It always helps to know how something started!
The first microblogs were known as tumblelogs. The term was coined by “why the lucky stiff” in a blog post on April 12, 2005, while describing Christian Neukirchen’s Anarchaia.
Blogging has mutated into simpler forms (specifically, link- and mob- and aud- and vid- variant), but I don’t think I’ve seen a blog like Chris Neukirchen’s Anarchaia, which fudges together a bunch of disparate forms of citation (links, quotes, flickrings) into a very long and narrow and distracted tumblelog.
Jason Kottke described tumblelogs on October 19, 2005:
A tumblelog is a quick and dirty stream of consciousness, a bit like a remaindered links style linklog but with more than just links. They remind me of an older style of blogging, back when people did sites by hand, before Movable Type made post titles all but mandatory, blog entries turned into short magazine articles, and posts belonged to a conversation distributed throughout the entire blogosphere. Robot Wisdom and Bifurcated Rivets are two older style weblogs that feel very much like these tumblelogs with minimal commentary, little cross-blog chatter, the barest whiff of a finished published work, almost pure editing…really just a way to quickly publish the “stuff” that you run across every day on the web…
However, by 2006 and 2007, the term microblog was used more widely for services provided by established sites like Tumblr and Twitter. Twitter for one is especially popular in China, with over 35 million users tweeting in 2012, according to a survey by GlobalWebIndex
As of May 2007, there were 111 microblogging sites in various countries. Among the most notable services are Twitter, Tumblr, FriendFeed, Cif2.net, Plurk, Jaiku and identi.ca. Different versions of services and software with microblogging features have been developed. Plurk has a timeline view that integrates video and picture sharing. Flipter uses microblogging as a platform for people to post topics and gather audience’s opinions. Emote.in has a concept of sharing emotions, built over microblogging, with a timeline. PingGadget is a location based microblogging service. Pownce, developed by Digg founder Kevin Rose among others, integrated microblogging with file sharing and event invitations. Pownce was merged into SixApart in December 2008.

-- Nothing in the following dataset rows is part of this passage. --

(* ===== verification/StoreFacts.v ===== *)
(** * What each statement on [jobs] does

    Under the table invariant a statement with [WHERE id = $1] touches at most the row stored
    under that id: each statement is computed to that form here, and shown to keep the
    invariant and to follow the job lifecycle. *)
From S2P Require Import Prelude GoStd Models Interfaces Db Effects Store Lifecycle.
Open Scope Z_scope.

(** The tables with the row of [id] replaced. *)
Definition put_job (id : uuid) (j : Job) (d : DB) : DB :=
  {| d with tbl_jobs := <[id := j]> (tbl_jobs d) |}.

(** The rows the statements write. *)
Definition claimed_row (now : Z) (j : Job) : Job :=
  set_updated_at now {| j with Job.Status := StatusProcessing; Job.StartedAt := Some now |}.
Definition completed_row (now : Z) (res : RawMessage) (j : Job) : Job :=
  set_updated_at now {| j with Job.Status := StatusCompleted; Job.Result := res;
                        Job.ErrorMessage := None; Job.CompletedAt := Some now |}.
Definition retried_row (now n : Z) (msg : string) (j : Job) : Job :=
  set_updated_at now {| j with Job.Status := StatusPending; Job.RetryCount := n;
                        Job.ErrorMessage := Some msg |}.
Definition failed_row (now n : Z) (msg : string) (j : Job) : Job :=
  set_updated_at now {| j with Job.Status := StatusFailed; Job.RetryCount := n;
                        Job.ErrorMessage := Some msg; Job.CompletedAt := Some now |}.
Definition reset_row (now : Z) (j : Job) : Job :=
  set_updated_at now {| j with Job.Status := StatusPending; Job.RetryCount := 0;
                        Job.ErrorMessage := None; Job.Result := RawNil;
                        Job.StartedAt := None; Job.CompletedAt := None |}.
Definition cancelled_row (now : Z) (j : Job) : Job :=
  set_updated_at now {| j with Job.Status := StatusCancelled; Job.CompletedAt := Some now |}.

(** The dead-letter row an exhausted job gets. *)
Definition dlq_row (now n : Z) (msg : string) (j : Job) (old : option DLQRow) : DLQRow :=
  match old with
  | Some q => {| q with DLQRow.Reason := msg; DLQRow.Attempts := n |}
  | None => {| DLQRow.JobID := Job.ID j; DLQRow.TenantID := Job.TenantID j;
               DLQRow.Reason := msg; DLQRow.Attempts := n; DLQRow.CreatedAt := now |}
  end.

Lemma same_tables d : {| d with tbl_jobs := tbl_jobs d |} = d.
Proof. by destruct d. Qed.

Section Rows.
Context {A : Type}.
Implicit Types (t : gmap uuid A) (p : A → bool).

Lemma update_where_none p f t :
  (∀ k a, t !! k = Some a → p a = false) → update_where p f t = t.
Proof.
  intros Hp. apply map_eq. intros k. rewrite lookup_update_where.
  destruct (t !! k) as [a|] eqn:Hk; [|done]. simpl. by rewrite (Hp _ _ Hk).
Qed.

Lemma update_where_key (key : A → uuid) p f t k a :
  keyed key t → (∀ a, p a = true → key a = k) → t !! k = Some a → p a = true →
  update_where p f t = <[k := f a]> t.
Proof.
  intros Hkey Hp Hk Ha. apply map_eq. intros k'. rewrite lookup_update_where, lookup_insert.
  case_decide as E; [subst; rewrite Hk; simpl; by rewrite Ha|].
  destruct (t !! k') as [b|] eqn:Hb; [|done]. simpl.
  destruct (p b) eqn:Hpb; [|done].
  destruct E. by rewrite <- (Hp _ Hpb), (Hkey _ _ Hb).
Qed.
End Rows.

Section Statements.
Context `{Postgres}.
Implicit Types d : DB.

Lemma id_is_true id r : id_is id r = true ↔ Job.ID r = id.
Proof. apply bool_decide_eq_true. Qed.

Lemma id_is_of d id j : keyed Job.ID (tbl_jobs d) → tbl_jobs d !! id = Some j → id_is id j = true.
Proof. intros Hk Hj. apply id_is_true. by eapply Hk. Qed.

(** An UPDATE whose condition fixes the id, computed. *)
Lemma update_jobs_point cond set now d id :
  keyed Job.ID (tbl_jobs d) → (∀ r, cond r = true → Job.ID r = id) →
  update_jobs cond set now d
  = match tbl_jobs d !! id with
    | Some j =>
        if cond j then ([set_updated_at now (set j)], put_job id (set_updated_at now (set j)) d)
        else ([], d)
    | None => ([], d)
    end.
Proof.
  intros Hk Hc. unfold update_jobs, update_returning, put_job.
  rewrite (select_where_key Job.ID _ _ id Hk Hc).
  assert (∀ id' j, tbl_jobs d !! id' = Some j → cond j = true → id' = id) as Hid.
  { intros id' j Hj Hcj. by rewrite <- (Hk _ _ Hj), (Hc _ Hcj). }
  destruct (tbl_jobs d !! id) as [j|] eqn:Hj; [destruct (cond j) eqn:Hcj|].
  - by rewrite (update_where_key Job.ID _ _ _ id j Hk Hc Hj Hcj).
  - rewrite update_where_none, same_tables; [done|].
    intros k a Ha. destruct (cond a) eqn:E; [|done].
    pose proof (Hid _ _ Ha E). congruence.
  - rewrite update_where_none, same_tables; [done|].
    intros k a Ha. destruct (cond a) eqn:E; [|done].
    pose proof (Hid _ _ Ha E). congruence.
Qed.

Other leading social networking websites Facebook, MySpace, LinkedIn, Google+ and XING, also have their own microblogging feature, better known as “status updates”. Although status updates are usually more restricted than actual microblogging in terms of writing, it seems any kind of activity involving posting, be it on a social network site or a microblogging site, can be classified as microblogging.
Can you describe the difference between a pure microblogging site and a microblogging service inside of a social network?